* Problem to work on *
Where a line holds the word "Unspecified", count it, then give only the total for the entries below.
(Information provided begins)
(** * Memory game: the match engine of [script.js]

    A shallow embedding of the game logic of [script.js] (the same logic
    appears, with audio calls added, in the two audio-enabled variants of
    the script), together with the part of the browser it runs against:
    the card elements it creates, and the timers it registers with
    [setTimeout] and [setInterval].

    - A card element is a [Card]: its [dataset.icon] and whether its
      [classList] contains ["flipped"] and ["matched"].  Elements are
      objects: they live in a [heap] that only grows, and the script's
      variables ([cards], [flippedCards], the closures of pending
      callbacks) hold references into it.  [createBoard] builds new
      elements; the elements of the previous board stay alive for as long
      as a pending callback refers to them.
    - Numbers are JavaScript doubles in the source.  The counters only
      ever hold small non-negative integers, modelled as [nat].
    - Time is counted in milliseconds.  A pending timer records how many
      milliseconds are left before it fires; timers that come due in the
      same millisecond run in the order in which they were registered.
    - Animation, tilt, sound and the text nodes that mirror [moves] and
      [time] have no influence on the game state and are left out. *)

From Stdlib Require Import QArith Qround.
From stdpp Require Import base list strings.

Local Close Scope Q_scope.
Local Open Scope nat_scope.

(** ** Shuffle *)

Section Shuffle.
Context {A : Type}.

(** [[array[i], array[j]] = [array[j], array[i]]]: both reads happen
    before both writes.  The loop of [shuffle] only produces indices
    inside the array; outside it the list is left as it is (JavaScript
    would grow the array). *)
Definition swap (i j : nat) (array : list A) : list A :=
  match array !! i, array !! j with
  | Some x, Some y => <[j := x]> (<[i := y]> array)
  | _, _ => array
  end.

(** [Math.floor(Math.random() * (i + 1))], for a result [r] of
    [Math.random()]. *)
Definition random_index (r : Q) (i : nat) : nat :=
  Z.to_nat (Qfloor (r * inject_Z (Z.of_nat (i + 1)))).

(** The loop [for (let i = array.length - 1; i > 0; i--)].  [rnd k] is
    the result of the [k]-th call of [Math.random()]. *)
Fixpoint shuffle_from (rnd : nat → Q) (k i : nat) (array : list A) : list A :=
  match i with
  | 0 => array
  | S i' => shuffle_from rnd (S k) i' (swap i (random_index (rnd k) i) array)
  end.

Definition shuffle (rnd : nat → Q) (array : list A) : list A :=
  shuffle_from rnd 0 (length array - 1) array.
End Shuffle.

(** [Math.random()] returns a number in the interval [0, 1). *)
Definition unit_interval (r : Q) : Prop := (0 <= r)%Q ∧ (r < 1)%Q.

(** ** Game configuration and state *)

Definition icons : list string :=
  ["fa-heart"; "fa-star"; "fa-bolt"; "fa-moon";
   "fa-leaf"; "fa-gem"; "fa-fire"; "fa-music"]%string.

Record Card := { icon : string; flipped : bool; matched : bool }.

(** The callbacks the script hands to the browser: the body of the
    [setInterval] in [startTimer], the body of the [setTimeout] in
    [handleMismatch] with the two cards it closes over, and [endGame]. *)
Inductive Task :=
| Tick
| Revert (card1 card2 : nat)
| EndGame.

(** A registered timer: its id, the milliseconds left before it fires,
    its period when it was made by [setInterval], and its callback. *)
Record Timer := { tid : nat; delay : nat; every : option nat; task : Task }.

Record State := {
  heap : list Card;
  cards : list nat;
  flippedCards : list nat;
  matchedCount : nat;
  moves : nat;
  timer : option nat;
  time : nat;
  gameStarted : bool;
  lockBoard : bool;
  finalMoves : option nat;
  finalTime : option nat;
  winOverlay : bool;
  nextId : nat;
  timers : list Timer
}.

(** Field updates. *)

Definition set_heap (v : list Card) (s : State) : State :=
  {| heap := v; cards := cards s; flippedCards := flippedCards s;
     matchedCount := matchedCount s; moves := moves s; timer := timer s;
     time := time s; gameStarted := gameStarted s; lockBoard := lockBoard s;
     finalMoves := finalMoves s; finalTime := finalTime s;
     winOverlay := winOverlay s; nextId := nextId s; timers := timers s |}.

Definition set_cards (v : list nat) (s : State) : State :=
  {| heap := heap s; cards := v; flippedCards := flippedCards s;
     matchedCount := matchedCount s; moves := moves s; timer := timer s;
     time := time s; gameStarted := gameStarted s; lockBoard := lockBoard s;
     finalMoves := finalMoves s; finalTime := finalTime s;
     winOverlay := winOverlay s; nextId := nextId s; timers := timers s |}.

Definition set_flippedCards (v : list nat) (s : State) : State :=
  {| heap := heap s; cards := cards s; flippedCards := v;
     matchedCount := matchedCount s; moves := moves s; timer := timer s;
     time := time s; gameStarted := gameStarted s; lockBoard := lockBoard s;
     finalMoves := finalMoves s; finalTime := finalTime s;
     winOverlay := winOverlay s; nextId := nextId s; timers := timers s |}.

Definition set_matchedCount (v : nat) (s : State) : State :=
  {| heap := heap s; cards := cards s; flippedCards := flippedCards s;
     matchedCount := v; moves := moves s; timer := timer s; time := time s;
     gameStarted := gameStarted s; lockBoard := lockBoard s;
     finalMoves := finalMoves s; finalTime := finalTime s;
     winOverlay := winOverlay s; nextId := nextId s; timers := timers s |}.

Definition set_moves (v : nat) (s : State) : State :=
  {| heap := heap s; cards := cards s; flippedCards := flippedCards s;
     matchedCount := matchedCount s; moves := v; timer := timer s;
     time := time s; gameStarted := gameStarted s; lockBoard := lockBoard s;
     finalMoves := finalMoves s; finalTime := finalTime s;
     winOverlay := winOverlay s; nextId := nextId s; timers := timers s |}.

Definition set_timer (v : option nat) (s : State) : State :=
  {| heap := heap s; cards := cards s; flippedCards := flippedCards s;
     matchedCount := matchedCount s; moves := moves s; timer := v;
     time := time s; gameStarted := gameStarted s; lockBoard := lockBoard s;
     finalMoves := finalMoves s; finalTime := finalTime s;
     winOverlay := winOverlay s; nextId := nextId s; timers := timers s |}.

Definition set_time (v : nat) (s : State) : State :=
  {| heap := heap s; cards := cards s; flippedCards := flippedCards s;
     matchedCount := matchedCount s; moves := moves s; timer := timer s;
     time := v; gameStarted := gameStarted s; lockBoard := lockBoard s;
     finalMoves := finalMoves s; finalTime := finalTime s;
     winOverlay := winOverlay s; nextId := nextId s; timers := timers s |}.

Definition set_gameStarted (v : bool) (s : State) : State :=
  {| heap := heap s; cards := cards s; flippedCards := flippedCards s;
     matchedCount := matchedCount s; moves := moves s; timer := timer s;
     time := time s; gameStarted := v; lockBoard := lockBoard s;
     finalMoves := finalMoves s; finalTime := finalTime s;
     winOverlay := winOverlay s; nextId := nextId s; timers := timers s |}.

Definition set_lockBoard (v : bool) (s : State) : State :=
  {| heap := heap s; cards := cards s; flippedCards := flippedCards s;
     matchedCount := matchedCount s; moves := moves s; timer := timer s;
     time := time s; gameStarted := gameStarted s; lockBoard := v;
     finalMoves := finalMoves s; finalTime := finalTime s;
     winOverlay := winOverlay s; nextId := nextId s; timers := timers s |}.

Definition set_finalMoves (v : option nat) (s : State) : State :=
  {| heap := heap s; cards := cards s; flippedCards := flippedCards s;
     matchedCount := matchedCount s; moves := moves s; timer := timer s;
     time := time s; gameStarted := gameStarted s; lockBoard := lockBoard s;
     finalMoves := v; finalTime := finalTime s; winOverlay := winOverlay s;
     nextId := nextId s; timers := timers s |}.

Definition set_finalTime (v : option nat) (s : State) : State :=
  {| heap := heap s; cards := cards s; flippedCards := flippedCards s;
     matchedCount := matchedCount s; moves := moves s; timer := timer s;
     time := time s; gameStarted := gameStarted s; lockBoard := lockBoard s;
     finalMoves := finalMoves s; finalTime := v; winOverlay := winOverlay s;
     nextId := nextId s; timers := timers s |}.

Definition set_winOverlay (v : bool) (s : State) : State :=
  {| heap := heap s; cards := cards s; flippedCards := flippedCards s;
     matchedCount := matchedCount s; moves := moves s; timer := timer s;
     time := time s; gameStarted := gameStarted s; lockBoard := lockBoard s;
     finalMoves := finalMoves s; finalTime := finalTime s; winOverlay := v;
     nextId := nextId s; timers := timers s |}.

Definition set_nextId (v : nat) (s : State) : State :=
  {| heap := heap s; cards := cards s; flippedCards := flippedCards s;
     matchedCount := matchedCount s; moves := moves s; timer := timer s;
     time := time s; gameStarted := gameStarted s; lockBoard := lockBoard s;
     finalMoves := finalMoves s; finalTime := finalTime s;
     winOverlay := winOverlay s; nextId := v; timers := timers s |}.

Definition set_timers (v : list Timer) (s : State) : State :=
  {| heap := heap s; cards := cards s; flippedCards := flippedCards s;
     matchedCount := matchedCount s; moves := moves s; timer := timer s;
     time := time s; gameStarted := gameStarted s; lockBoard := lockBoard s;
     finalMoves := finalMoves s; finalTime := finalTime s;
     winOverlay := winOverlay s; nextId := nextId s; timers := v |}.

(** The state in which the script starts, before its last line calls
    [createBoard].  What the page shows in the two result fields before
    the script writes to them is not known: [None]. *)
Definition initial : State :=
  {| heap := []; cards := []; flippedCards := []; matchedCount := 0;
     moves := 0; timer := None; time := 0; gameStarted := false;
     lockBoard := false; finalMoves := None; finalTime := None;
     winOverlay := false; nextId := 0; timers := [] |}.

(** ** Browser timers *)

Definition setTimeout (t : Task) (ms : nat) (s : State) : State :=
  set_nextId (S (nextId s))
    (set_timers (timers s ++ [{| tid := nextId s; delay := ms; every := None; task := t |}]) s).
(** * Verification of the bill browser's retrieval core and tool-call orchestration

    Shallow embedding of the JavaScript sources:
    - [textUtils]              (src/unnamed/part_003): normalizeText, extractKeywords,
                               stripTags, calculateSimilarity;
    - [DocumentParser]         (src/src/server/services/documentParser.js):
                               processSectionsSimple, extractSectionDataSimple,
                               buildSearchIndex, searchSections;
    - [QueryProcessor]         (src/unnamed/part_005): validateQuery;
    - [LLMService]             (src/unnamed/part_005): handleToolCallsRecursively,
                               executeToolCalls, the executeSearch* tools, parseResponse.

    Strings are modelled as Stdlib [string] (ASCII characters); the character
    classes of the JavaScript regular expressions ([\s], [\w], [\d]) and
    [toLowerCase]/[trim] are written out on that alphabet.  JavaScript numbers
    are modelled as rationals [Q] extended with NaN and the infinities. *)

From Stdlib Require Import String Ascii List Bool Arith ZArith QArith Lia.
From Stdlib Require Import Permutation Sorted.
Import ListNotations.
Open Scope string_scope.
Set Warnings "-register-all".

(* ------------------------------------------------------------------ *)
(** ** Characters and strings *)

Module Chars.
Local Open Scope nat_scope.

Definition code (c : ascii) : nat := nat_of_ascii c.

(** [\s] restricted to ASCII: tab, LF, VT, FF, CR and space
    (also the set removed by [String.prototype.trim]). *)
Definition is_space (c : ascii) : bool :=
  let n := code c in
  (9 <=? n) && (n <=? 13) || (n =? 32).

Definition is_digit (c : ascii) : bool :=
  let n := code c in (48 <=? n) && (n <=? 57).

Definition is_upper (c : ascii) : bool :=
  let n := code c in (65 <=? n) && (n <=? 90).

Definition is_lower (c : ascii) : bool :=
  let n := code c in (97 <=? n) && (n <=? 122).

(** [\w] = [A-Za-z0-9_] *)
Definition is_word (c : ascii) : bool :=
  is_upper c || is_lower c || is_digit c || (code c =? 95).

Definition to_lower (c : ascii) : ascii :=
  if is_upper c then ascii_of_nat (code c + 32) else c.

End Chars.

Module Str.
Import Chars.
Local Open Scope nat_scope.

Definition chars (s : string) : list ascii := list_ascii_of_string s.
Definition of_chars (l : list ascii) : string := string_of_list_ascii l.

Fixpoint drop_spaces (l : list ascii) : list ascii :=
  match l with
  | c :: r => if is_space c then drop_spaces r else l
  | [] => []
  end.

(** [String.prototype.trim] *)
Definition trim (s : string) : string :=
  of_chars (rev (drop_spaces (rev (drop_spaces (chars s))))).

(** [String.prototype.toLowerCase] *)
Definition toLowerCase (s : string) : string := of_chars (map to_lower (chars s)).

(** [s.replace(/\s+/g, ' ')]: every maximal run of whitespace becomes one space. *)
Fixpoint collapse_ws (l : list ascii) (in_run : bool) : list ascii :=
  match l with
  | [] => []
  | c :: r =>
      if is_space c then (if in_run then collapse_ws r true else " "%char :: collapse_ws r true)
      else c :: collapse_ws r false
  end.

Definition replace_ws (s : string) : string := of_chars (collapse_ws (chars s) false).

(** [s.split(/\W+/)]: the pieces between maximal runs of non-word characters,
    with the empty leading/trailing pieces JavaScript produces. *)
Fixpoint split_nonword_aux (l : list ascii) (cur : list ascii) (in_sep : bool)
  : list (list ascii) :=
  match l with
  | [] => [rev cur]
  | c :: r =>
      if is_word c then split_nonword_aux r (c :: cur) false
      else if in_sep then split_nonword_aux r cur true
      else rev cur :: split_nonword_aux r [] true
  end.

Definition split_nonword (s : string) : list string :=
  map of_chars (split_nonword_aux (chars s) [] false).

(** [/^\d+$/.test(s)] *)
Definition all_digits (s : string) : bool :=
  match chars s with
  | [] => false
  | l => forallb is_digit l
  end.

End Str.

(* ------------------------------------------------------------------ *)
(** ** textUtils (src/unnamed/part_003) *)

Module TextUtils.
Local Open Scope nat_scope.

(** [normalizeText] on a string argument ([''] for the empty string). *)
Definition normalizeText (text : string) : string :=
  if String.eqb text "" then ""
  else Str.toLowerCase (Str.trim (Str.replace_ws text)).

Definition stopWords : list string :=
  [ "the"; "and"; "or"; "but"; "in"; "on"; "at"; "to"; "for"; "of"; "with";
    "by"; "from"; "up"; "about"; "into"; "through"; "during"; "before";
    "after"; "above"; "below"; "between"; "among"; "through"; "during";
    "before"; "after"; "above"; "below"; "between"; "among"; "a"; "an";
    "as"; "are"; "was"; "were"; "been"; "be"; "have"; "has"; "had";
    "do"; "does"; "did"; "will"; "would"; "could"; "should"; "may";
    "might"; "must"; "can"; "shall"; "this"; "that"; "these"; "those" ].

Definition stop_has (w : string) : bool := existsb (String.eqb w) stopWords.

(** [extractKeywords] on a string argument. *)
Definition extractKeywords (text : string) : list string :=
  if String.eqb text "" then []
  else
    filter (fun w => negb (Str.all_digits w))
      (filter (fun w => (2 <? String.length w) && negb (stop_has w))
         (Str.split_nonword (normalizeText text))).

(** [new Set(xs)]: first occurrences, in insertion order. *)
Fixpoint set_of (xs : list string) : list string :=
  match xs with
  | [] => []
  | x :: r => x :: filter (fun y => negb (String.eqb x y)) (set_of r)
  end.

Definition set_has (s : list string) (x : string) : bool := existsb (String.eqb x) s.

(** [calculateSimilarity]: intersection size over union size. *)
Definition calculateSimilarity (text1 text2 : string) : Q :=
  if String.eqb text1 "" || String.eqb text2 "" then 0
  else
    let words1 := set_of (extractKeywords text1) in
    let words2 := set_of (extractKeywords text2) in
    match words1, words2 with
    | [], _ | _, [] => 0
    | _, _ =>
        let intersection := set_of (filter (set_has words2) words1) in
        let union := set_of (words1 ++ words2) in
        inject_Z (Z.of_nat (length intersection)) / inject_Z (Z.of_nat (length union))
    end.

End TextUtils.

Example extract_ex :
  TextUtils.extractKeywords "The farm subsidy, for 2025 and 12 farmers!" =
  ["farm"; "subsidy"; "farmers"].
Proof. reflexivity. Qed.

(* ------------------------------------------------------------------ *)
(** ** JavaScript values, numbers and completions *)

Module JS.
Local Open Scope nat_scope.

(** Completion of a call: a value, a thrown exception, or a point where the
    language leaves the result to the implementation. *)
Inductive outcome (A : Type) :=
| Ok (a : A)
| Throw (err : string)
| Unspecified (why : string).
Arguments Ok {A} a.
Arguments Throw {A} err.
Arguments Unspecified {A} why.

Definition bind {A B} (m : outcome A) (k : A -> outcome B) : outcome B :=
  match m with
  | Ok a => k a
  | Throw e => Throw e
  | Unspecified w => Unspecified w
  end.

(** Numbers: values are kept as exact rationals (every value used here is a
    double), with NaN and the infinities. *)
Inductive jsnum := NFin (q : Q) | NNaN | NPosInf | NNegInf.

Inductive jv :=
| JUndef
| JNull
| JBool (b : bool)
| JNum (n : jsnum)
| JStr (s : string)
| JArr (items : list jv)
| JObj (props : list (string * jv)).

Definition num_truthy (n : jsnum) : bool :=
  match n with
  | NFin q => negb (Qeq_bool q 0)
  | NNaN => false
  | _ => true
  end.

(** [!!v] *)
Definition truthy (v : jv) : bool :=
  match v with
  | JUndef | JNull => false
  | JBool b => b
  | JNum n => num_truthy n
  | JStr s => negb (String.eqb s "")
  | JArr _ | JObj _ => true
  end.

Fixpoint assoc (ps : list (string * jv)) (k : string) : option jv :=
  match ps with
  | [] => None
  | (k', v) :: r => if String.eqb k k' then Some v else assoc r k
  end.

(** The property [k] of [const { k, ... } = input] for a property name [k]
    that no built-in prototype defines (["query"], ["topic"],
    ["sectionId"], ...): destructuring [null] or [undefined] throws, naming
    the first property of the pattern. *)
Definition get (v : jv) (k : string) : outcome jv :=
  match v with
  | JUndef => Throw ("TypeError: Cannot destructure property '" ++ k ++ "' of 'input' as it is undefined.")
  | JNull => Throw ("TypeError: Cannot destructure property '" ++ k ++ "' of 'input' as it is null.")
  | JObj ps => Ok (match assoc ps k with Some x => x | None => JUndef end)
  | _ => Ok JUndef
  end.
(Information provided ends)
* Reply *
3